====== Supplied material
(* ===== verification/WebDav.v ===== *)
(** * The WebDAV client ([webdav/client.rs], [webdav/auth.rs])

    Credentials, the Digest challenge parser and response, the request verbs with their single
    retry, and the tags of conditional requests.  A verb is a [prog] over the client's digest
    state and the network; two clones of a client share both.  PROPFIND, whose answer is XML, is
    left out.

    The [url] crate is the class [Url]; reqwest, with the redirect policy the client is built
    with, is the class [Http]; MD5, base64 and
    the check of a header value are parameters. *)
From Stdlib Require Import ZArith Lia.
From stdpp Require Import prelude gmap strings list pretty.
From S2P Require Import Prelude Text Prog.

Open Scope Z_scope.
Notation chars := (list Z).

(** The errors of [error.rs] this component and its callers tell apart. *)
Inductive Error :=
| WebDavErr (detail : string)
| ArchiveFuture (found : Z) (supported : Z)
| OtherErr (display : string).

(** ** Authentication *)
Inductive AuthMethod := Basic | Digest | Bearer.

#[export] Instance AuthMethod_eq_dec : EqDecision AuthMethod.
Proof. solve_decision. Defined.

Record Credentials := mkCredentials {
  method : AuthMethod;
  username : option chars;
  password_or_token : chars
}.

Record DigestChallenge := mkChallenge {
  realm : chars;
  nonce : chars;
  qop : option chars;
  opaque : option chars;
  algorithm : chars;
  stale : bool
}.

(** [None] before the first challenge; the counter is a [u32]. *)
Definition DigestState : Type := option (DigestChallenge * Z).

Definition to_ascii_lowercase (s : chars) : chars := (fun c => if (65 <=? c) && (c <=? 90) then c + 32 else c) <$> s.
Definition to_ascii_uppercase (s : chars) : chars := (fun c => if (97 <=? c) && (c <=? 122) then c - 32 else c) <$> s.
Definition eq_ignore_ascii_case (a b : chars) : bool := bool_decide (to_ascii_lowercase a = to_ascii_lowercase b).

Definition quote : Z := 34.
Definition comma : Z := 44.

Module Auth.

Definition is_separator (c : Z) : bool := (c =? 32) || (c =? 9) || (c =? comma).

(** The scanners take the text from the index on and return what follows. *)
Definition skip_separators (s : chars) : chars := trim_start_by is_separator s.

Fixpoint span (stop : Z -> bool) (s : chars) : chars * chars :=
  match s with
  | [] => ([], [])
  | c :: r => if stop c then ([], s) else let '(a, b) := span stop r in (c :: a, b)
  end.

Definition scan_key (s : chars) : chars * chars :=
  let '(key, rest) := span (fun c => (c =? 61) || (c =? comma)) s in (to_ascii_lowercase (trim key), rest).

Fixpoint quoted_span (s : chars) : chars * chars :=
  match s with
  | [] => ([], [])
  | c :: r =>
      if c =? quote then ([], s)
      else if c =? 92 then
        match r with
        | d :: r => let '(a, b) := quoted_span r in (c :: d :: a, b)
        | [] => ([c], [])
        end
      else let '(a, b) := quoted_span r in (c :: a, b)
  end.

Definition scan_quoted_value (s : chars) : chars * chars :=
  let '(v, rest) := quoted_span s in (v, tail rest).

Definition scan_token_value (s : chars) : chars * chars :=
  let '(v, rest) := span (fun c => c =? comma) s in (trim v, rest).

Definition scan_value (s : chars) : chars * chars :=
  match s with
  | c :: r => if c =? quote then scan_quoted_value r else scan_token_value s
  | [] => scan_token_value s
  end.

(** Each round of the loop consumes a character, so the length of the input is enough fuel. *)
Fixpoint auth_pairs (fuel : nat) (out : gmap chars chars) (s : chars) : gmap chars chars :=
  match fuel with
  | O => out
  | S fuel =>
      match skip_separators s with
      | [] => out
      | s =>
          let '(key, after_key) := scan_key s in
          match after_key with
          | c :: r =>
              if c =? 61 then
                let '(value, after_value) := scan_value r in
                auth_pairs fuel (match key with [] => out | _ => <[key := value]> out end) after_value
              else auth_pairs fuel out after_key
          | [] => out
          end
      end
  end.

Definition parse_auth_pairs (input : chars) : gmap chars chars := auth_pairs (S (length input)) ∅ input.

Definition strip_prefix (p s : chars) : option chars :=
  if bool_decide (take (length p) s = p) then Some (drop (length p) s) else None.

Definition parse (header_value : chars) : option DigestChallenge :=
  let trimmed := trim header_value in
  rest ← match strip_prefix (lit "Digest ") trimmed with Some r => Some r | None => strip_prefix (lit "digest ") trimmed end;
  let pairs := parse_auth_pairs rest in
  Some (mkChallenge
    (default [] (pairs !! lit "realm")) (default [] (pairs !! lit "nonce"))
    (pairs !! lit "qop") (pairs !! lit "opaque") (default (lit "MD5") (pairs !! lit "algorithm"))
    (default false ((fun v => eq_ignore_ascii_case v (lit "true")) <$> pairs !! lit "stale"))).

Section Headers.
(** The MD5 of a text and standard base64. *)
Variable md5 : chars -> list Z.
Variable base64 : list Z -> chars.

Definition md5_hex (input : chars) : chars := md5 input ≫= hex_byte.

Definition header_value_basic_or_bearer (creds : Credentials) : Error + chars :=
  match method creds with
  | Basic => inr (lit "Basic " ++ base64 (Utf8.encode (default [] (username creds) ++ [58] ++ password_or_token creds)))
  | Bearer => inr (lit "Bearer " ++ password_or_token creds)
  | Digest => inl (WebDavErr "digest header needs challenge context")
  end.

Definition set_challenge (c : DigestChallenge) (st : DigestState) : DigestState := Some (c, 0).
Definition has_challenge (st : DigestState) : bool := if st then true else false.

(** [{:08x}] of a [u32]. *)
Definition hex8 (n : Z) : chars :=
  [n / 2 ^ 24; n / 2 ^ 16; n / 2 ^ 8; n] ≫= (fun b => hex_byte (b mod 256)).

Definition quoted (key value : chars) : chars := key ++ [61; quote] ++ value ++ [quote].
Definition sep : chars := [comma; 32].
Definition colon : chars := [58].

Definition choose_qop (qop : chars) : chars :=
  default (lit "auth") (find (fun s => eq_ignore_ascii_case s (lit "auth")) (trim <$> split_by (fun c => c =? comma) qop)).

Definition build_response (creds : Credentials) (verb request_uri cnonce : chars) (st : DigestState) :
    (Error + chars) * DigestState :=
  match st with
  | None => (inl (WebDavErr "digest challenge not yet received"), st)
  | Some (c, n) =>
      if n =? 2 ^ 32 - 1 then (inl (WebDavErr "digest nonce-count overflow — re-auth required"), st)
      else
        let n := n + 1 in
        let st := Some (c, n) in
        let user := default [] (username creds) in
        let algo := to_ascii_uppercase (algorithm c) in
        if negb (bool_decide (algo = lit "MD5")) then
          (inl (WebDavErr ("unsupported digest algorithm: " ++ Text.to_string algo)%string), st)
        else
          let ha1 := md5_hex (user ++ colon ++ realm c ++ colon ++ password_or_token creds) in
          let ha2 := md5_hex (verb ++ colon ++ request_uri) in
          let '(response, qop_part) :=
            match qop c with
            | Some q =>
                let chosen := choose_qop q in
                (md5_hex (ha1 ++ colon ++ nonce c ++ colon ++ hex8 n ++ colon ++ cnonce ++ colon ++ chosen ++ colon ++ ha2),
                 sep ++ lit "qop=" ++ chosen ++ sep ++ lit "nc=" ++ hex8 n ++ sep ++ quoted (lit "cnonce") cnonce)
            | None => (md5_hex (ha1 ++ colon ++ nonce c ++ colon ++ ha2), [])
            end in
          let opaque_part := match opaque c with Some o => sep ++ quoted (lit "opaque") o | None => [] end in
          (inr (lit "Digest " ++ quoted (lit "username") user ++ sep ++ quoted (lit "realm") (realm c) ++ sep
                ++ quoted (lit "nonce") (nonce c) ++ sep ++ quoted (lit "uri") request_uri ++ sep
                ++ lit "algorithm=" ++ algo ++ sep ++ quoted (lit "response") response ++ qop_part ++ opaque_part), st)
  end.

End Headers.
End Auth.

(** ** Requests *)

(** A parsed URL; [origin] is [None] for an opaque one, which equals no origin. *)
Class Url (U : Type) := {
  url_parse : string -> string + U;
  url_join : U -> string -> string + U;
  url_path : U -> chars;
  url_query : U -> option chars;
  with_path : chars -> U -> U;
  origin : U -> option string
}.

Record HttpRequest (U : Type) := mkRequest {
  verb : chars;
  url : U;
  authorization : option chars;
  headers : list (string * string);
  content : list Z
}.
Arguments mkRequest {U} _ _ _ _ _.
Arguments verb {U} _.
Arguments url {U} _.
Arguments authorization {U} _.
Arguments headers {U} _.
Arguments content {U} _.

(** The header fields are [None] when absent or not visible ASCII; [body] is the error of
    reading it or the bytes. *)
Record Response := mkResponse {
  status : Z;
  etag_header : option string;
  www_authenticate : option chars;
  body : string + list Z
}.

(** What reqwest makes of a request under a redirect policy [limited n], and the standard reason
    phrases: one exchange, or, when the server redirects, up to [n] more, of whose targets and
    contents the policy says nothing.  [client_error] is the error of the client builder,
    [header_error] that of a header value the http crate rejects. *)
Class Http (U R : Type) := {
  http_send : nat -> HttpRequest U -> R -> (string + Response) * R;
  canonical_reason : Z -> option string;
  client_error : option string;
  header_error : chars -> option string
}.

Definition is_success (s : Z) : bool := (200 <=? s) && (s <? 300).

(** The characters of a [String]. *)
Definition chars_of (s : string) : chars := Utf8.lossy (lit s).

Definition ends_with (c : Z) (s : chars) : bool := match last s with Some x => x =? c | None => false end.
Definition begins_with (c : Z) (s : chars) : bool := match s with x :: _ => x =? c | [] => false end.

Definition quote_etag (etag : string) : string :=
  let trimmed := trim (chars_of etag) in
  if begins_with quote trimmed && ends_with quote trimmed then to_string trimmed
  else to_string (quote :: trimmed ++ [quote]).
============
What the task asks: Emit an exact copy of the lines spanning the start of the records to the line containing "From Stdlib Require Import ZArith Lia.", inclusive, and no other output.

Expected output:
(* ===== verification/WebDav.v ===== *)
(** * The WebDAV client ([webdav/client.rs], [webdav/auth.rs])

    Credentials, the Digest challenge parser and response, the request verbs with their single
    retry, and the tags of conditional requests.  A verb is a [prog] over the client's digest
    state and the network; two clones of a client share both.  PROPFIND, whose answer is XML, is
    left out.

    The [url] crate is the class [Url]; reqwest, with the redirect policy the client is built
    with, is the class [Http]; MD5, base64 and
    the check of a header value are parameters. *)
From Stdlib Require Import ZArith Lia.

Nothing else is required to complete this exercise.